The artwork’s fine, although the anatomy is a bit on the, er, expressive side now and then. The stories are unreadable, though, and I could only make it through an issue and a half before I had to surrender.
Cadavera (by John Michael McCarthy) is, again, unreadable, but the art’s nice.
It reads very much like a random comic from the black-and-white boom in the 80s, where everybody published anything that anybody sent them.
At this point, I should probably say that it feels kinda stupid to be writing about these comics at all. “A comic book was published 25 years ago! It wasn’t good! THE OUTRAGE!” So: Sorry! But I’m just kinda looking into the Fantagraphics situation, not really the individual comics, if that makes sense.

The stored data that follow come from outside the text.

(* ===== verification/WfStore.v ===== *)
(** * The workflow store (internal/workflow/store.go)

    The executions and the scheduling indexes derived from them: a FIFO queue of
    pending executions per task type, the counts by status, the running index, the
    queue of terminal executions with its retention cap, and the wake-up channels.
    Executions are Go pointers: [execs] maps a key to a location of [heap], because
    a pointer that [ReserveNext] handed out stays valid after the store forgot the
    execution. The theorems: the invariant that ties the indexes to the executions
    is kept by every operation, scheduling is first in, first out, and no pending
    execution is stranded. *)

From S2P Require Import Prelude GoLib GoJson GoTime AgentStream WfState.
Import Json Envelope Workflow.
Open Scope Z_scope.

#[global] Instance status_countable : Countable Status.
Proof.
  refine (inj_countable'
    (fun s => match s with StatusPending => 0 | StatusRunning => 1 | StatusRetrying => 2
              | StatusCompleted => 3 | StatusFailed => 4 end)%nat
    (fun n => match n with 0 => StatusPending | 1 => StatusRunning | 2 => StatusRetrying
              | 3 => StatusCompleted | _ => StatusFailed end)%nat _).
  by intros [].
Defined.

Module Executions.

(** The strings behind the [Status] constants. *)
Definition status_string (st : Status) : string :=
  match st with
  | StatusPending => "pending" | StatusRunning => "running" | StatusRetrying => "retrying"
  | StatusCompleted => "completed" | StatusFailed => "failed"
  end.

Record Store := mkStore {
  execs : gmap string nat;              (* key -> location of the execution *)
  heap : gmap nat Execution;
  next_loc : nat;
  queues : gmap string (list string);
  queued : gmap string bool;
  wake : gmap string nat;               (* task type -> channel *)
  fired : gset nat;                     (* the closed channels *)
  next_chan : nat;
  counts : gmap Status Z;
  running : gset string;
  terminalQ : list string;
  retainTerminal : Z
}.

Definition NewStore : Store := mkStore ∅ ∅ 0 ∅ ∅ ∅ ∅ 0 ∅ ∅ [] 0.

(** Reads of Go maps, with the zero value for a missing key. *)
Definition queue_of (s : Store) (t : string) : list string := default [] (queues s !! t).
Definition is_queued (s : Store) (k : string) : bool := default false (queued s !! k).
Definition count_of (s : Store) (st : Status) : Z := default 0 (counts s !! st).
Definition add_count (st : Status) (d : Z) (s : Store) : Store :=
  {| s with counts := <[st := count_of s st + d]> (counts s) |}.

(** [s.execs[key]], followed to the execution. *)
Definition find (s : Store) (key : string) : option (nat * Execution) :=
  l ← execs s !! key; x ← heap s !! l; Some (l, x).

Definition set_exec (l : nat) (x : Execution) (s : Store) : Store := {| s with heap := <[l := x]> (heap s) |}.

Definition reconcileQueueLocked (key : string) (x : Execution) (s : Store) : Store :=
  if is_status x StatusPending && negb (is_queued s key) && negb (x_reserved x) then
    let s := {| s with queues := <[x_TaskType x := queue_of s (x_TaskType x) ++ [key]]> (queues s);
                       queued := <[key := true]> (queued s) |} in
    match wake s !! x_TaskType x with
    | Some ch => {| s with fired := {[ch]} ∪ fired s; wake := delete (x_TaskType x) (wake s) |}
    | None => s
    end
  else s.

(** One retired execution leaves the counts, the map and the queued set. *)
Definition forget (key : string) (x : Execution) (s : Store) : Store :=
  let s := add_count (x_Status x) (-1) s in
  {| s with execs := delete key (execs s); queued := delete key (queued s) |}.

(** The loop of [evictTerminalLocked] over the remaining queue. *)
Fixpoint evict_loop (q : list string) (s : Store) : Store :=
  match q with
  | [] => {| s with terminalQ := [] |}
  | key :: q' =>
      if retainTerminal s <? zlen q then
        match find s key with
        | Some (_, x) =>
            if Terminal x then evict_loop q' (forget key x s) else evict_loop q' s
        | None => evict_loop q' s
        end
      else {| s with terminalQ := q |}
  end.

Definition evictTerminalLocked (s : Store) : Store :=
  if retainTerminal s <=? 0 then s else evict_loop (terminalQ s) s.

(** The index updates of [Apply] for an execution whose status went from [prev] to
    [x]'s. *)
Definition reindex (key : string) (prev : Status) (x : Execution) (s : Store) : Store :=
  if decide (x_Status x = prev) then s
  else
    let s := add_count (x_Status x) 1 (add_count prev (-1) s) in
    let s := if decide (prev = StatusRunning) then {| s with running := running s ∖ {[key]} |} else s in
    let s := if is_status x StatusRunning then {| s with running := {[key]} ∪ running s |} else s in
    if Terminal x then evictTerminalLocked {| s with terminalQ := terminalQ s ++ [key] |} else s.
(* ===== verification/WfCoord.v ===== *)
(** * The workflow coordinator (internal/workflow/coordinator.go)

    The coordinator's calls as programs: each store method is one atomic command,
    and so are a clock reading, a durable publish, an unsynchronised read through an
    [Execution] pointer and the wait for new work. The same program runs alone, on a
    list of environment answers ([run]), and interleaved with others at every command
    ([step]), with the poller delivering published events again at any time. The
    metrics sink is not modelled: it is written to and never read.

    The theorems: while the retention cap evicts nothing, at most one [Complete] per
    execution reports acceptance, whatever the interleaving, and an evicted execution can be
    completed again; a coordinator that runs its calls one after the other agrees with the
    fold of the log; what each call does. *)

From S2P Require Import Prelude GoLib GoJson GoTime AgentStream WfState WfStore.
Import Json Envelope Workflow Executions.
Open Scope Z_scope.

Module Coordination.

Inductive coord_err := ErrNotFound | ErrPublish (code : Z) | ErrContext.

#[global] Instance coord_err_eq_dec : EqDecision coord_err.
Proof. solve_decision. Defined.

(** ** Commands, their answers and programs *)

Inductive wake_reason := Woken | TimedOut | Cancelled.

Inductive cmd :=
| CApply (e : Event)
| CReserveNext (taskType : string)
| CUnreserve (l : nat)
| CWaitChan (taskType : string)
| CGet (tenant project workflowID : string)
| CBegin (tenant project workflowID : string) (attempt : Z)
| CAbort (tenant project workflowID : string)
| CExpired (now : Z)
| CRead (l : nat)                (* the fields of [*x], without the lock *)
| CNow                           (* c.now() *)
| CWall                          (* time.Now() *)
| CPublish (e : Event)           (* c.pub.PublishEnvelope; answers its error *)
| CSelect (ch : nat).            (* the select of the lease loop *)

Definition ans (c : cmd) : Type :=
  match c with
  | CApply _ => bool
  | CReserveNext _ => option nat
  | CUnreserve _ | CAbort _ _ _ => unit
  | CWaitChan _ => nat
  | CGet _ _ _ | CRead _ => option Execution
  | CBegin _ _ _ _ => bool * bool
  | CExpired _ => list Execution
  | CNow | CWall => Z
  | CPublish _ => option Z
  | CSelect _ => wake_reason
  end.

Inductive prog (A : Type) : Type :=
| Ret (a : A)
| Do (c : cmd) (k : ans c -> prog A).
Arguments Ret {A} a.
Arguments Do {A} c k.

Fixpoint bind {A B} (p : prog A) (f : A -> prog B) : prog B :=
  match p with
  | Ret a => f a
  | Do c k => Do c (fun b => bind (k b) f)
  end.

Notation "x <- p ;; k" := (bind p (fun x => k)) (at level 100, p at next level, right associativity).

(** ** The coordinator *)

Record Coordinator := mkCoordinator { maxAttempts : Z; leaseTTL : Z }.

Definition DefaultMaxAttempts : Z := 3.
Definition DefaultLeaseTTL : Z := 30 * Time.second.
Definition maxLeaseWait : Z := 30 * Time.second.

(** [NewCoordinator] with [WithDefaults(maxAttempts, leaseTTL)]. *)
Definition NewCoordinator (max ttl : Z) : Coordinator :=
  mkCoordinator (if 0 <? max then max else DefaultMaxAttempts) (if 0 <? ttl then ttl else DefaultLeaseTTL).

(** [append]: publish, then fold locally. *)
Definition append (env : Event) : prog (option coord_err) :=
  Do (CPublish env) (fun err =>
    match err with
    | Some code => Ret (Some (ErrPublish code))
    | None => Do (CApply env) (fun _ => Ret None)
    end).

(** [Ingest]. *)
Definition Ingest (e : Event) : prog unit := Do (CApply e) (fun _ => Ret tt).

Record SubmitSpec := mkSpec {
  s_Tenant : string; s_Project : string; s_WorkflowID : string; s_TaskType : string;
  s_Input : bytes; s_MaxAttempts : Z; s_LeaseTTL : Z }.

Definition submit_envelope (c : Coordinator) (spec : SubmitSpec) (now : Z) : Event :=
  let max := if s_MaxAttempts spec <=? 0 then maxAttempts c else s_MaxAttempts spec in
  let ttl := if s_LeaseTTL spec <=? 0 then leaseTTL c else s_LeaseTTL spec in
  newEnvelope EventSubmitted (s_Tenant spec) (s_Project spec) (s_WorkflowID spec) CoordinatorAgentID 0
    (marshal_submit (mkSubmit (s_TaskType spec) (s_Input spec) max (Time.Milliseconds ttl))) now.

(** [Submit]: [(alreadyExists, err)]. *)
Definition Submit (c : Coordinator) (spec : SubmitSpec) : prog (bool * option coord_err) :=
  Do (CGet (s_Tenant spec) (s_Project spec) (s_WorkflowID spec)) (fun x =>
    match x with
    | Some _ => Ret (true, None)
    | None =>
        Do CNow (fun now =>
          err <- append (submit_envelope c spec now) ;; Ret (false, err))
    end).

Record Lease := mkLease {
  l_Tenant : string; l_Project : string; l_WorkflowID : string; l_TaskType : string;
  l_Input : bytes; l_Attempt : Z; l_LeaseDeadline : Z }.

King Kong (by Donald Simpson and an impressive number of cover artists, including William Stout, Al Williamson and Dave Stevens) is an adaptation of the ’30s novel (not the movie, which the indicia points out repeatedly (so perhaps the rights for the movie was owned by somebody while the novel is in the public domain?)).
The first issue is quite wordy and sets up the thing…
The subsequent four issues are lighter on plot.
But there’s a lot of pages of Kong fighting various monsters with lightly clad people clambering around the foregrounds. It’s not exactly the best comic ever, but it’s readable.
And you could have gotten this $100 limited edition print of the Dave Stevens cover!
The Mummy (by Scott Baederstadt) is barely readable, but I made it through all four issues.
I wonder whether he used duotone paper for the artwork? It looks pretty awful and muddy, anyway…
Mike Regan (by Gene Hughes and John R. Luciano) is a pastiche of 40s crime comics.
Replete with sadistic Chinese and all the usual stuff.
It’s not good.
Finally, we have Holo Bros by Jim Rohn. It’s the odd one out here in most ways. It’s a continuation of a story published by Fantagraphics “proper” (in Threat), and it’s the only one of these comics I could see somebody reading voluntarily. (Well, OK, the King Kong had its charms, too)
It’s a sci-fi/action/humour kind of thing, and it’s told with a great deal of charm and inventiveness.
It’s also visually pretty neat. Rohn loves geometry and patterns and mayhem.
Although sometimes I guess you could make a case for why you shouldn’t go overboard into this much abstraction, but I think it’s fun.
The only way that Holo Bros fits into the “shovel out WHATEVER and let the money roll in” apparent ethos of Monster/Hard Boiled is that there’s fewer story pages per issue than normal: Just 18 a $2.25 pop.
The Monster/Hard Boiled lines didn’t last more than a couple of years, so I would guess they proved not to be as lucrative as they had hoped.
Being mercenary is hard, I guess.
I have heard rumours that Monster did publish one thing that’s worth checking out: Freaks by Jim Woodring, F. Solano Lopez and Sam Kieth. That does sound rather spiffy, but I haven’t read it myself, and I don’t think it’s been reprinted.
Which sounds rather weird, but then again, I’ve never understood anything about publishing. And speaking of reprints, if Fantagraphics were to create a “Eros Comix that didn’t suck” line of reprints, I think that’s something that would be appreciated.
It might be a rather small line of reprints, though.
One thought on “Hard Boiled Monster Comics”
Nice of you to document such publications with such care (photos and everything). “A comic book was published 25 years ago! It wasn’t good! ARCHIVE IT ANYWAY!”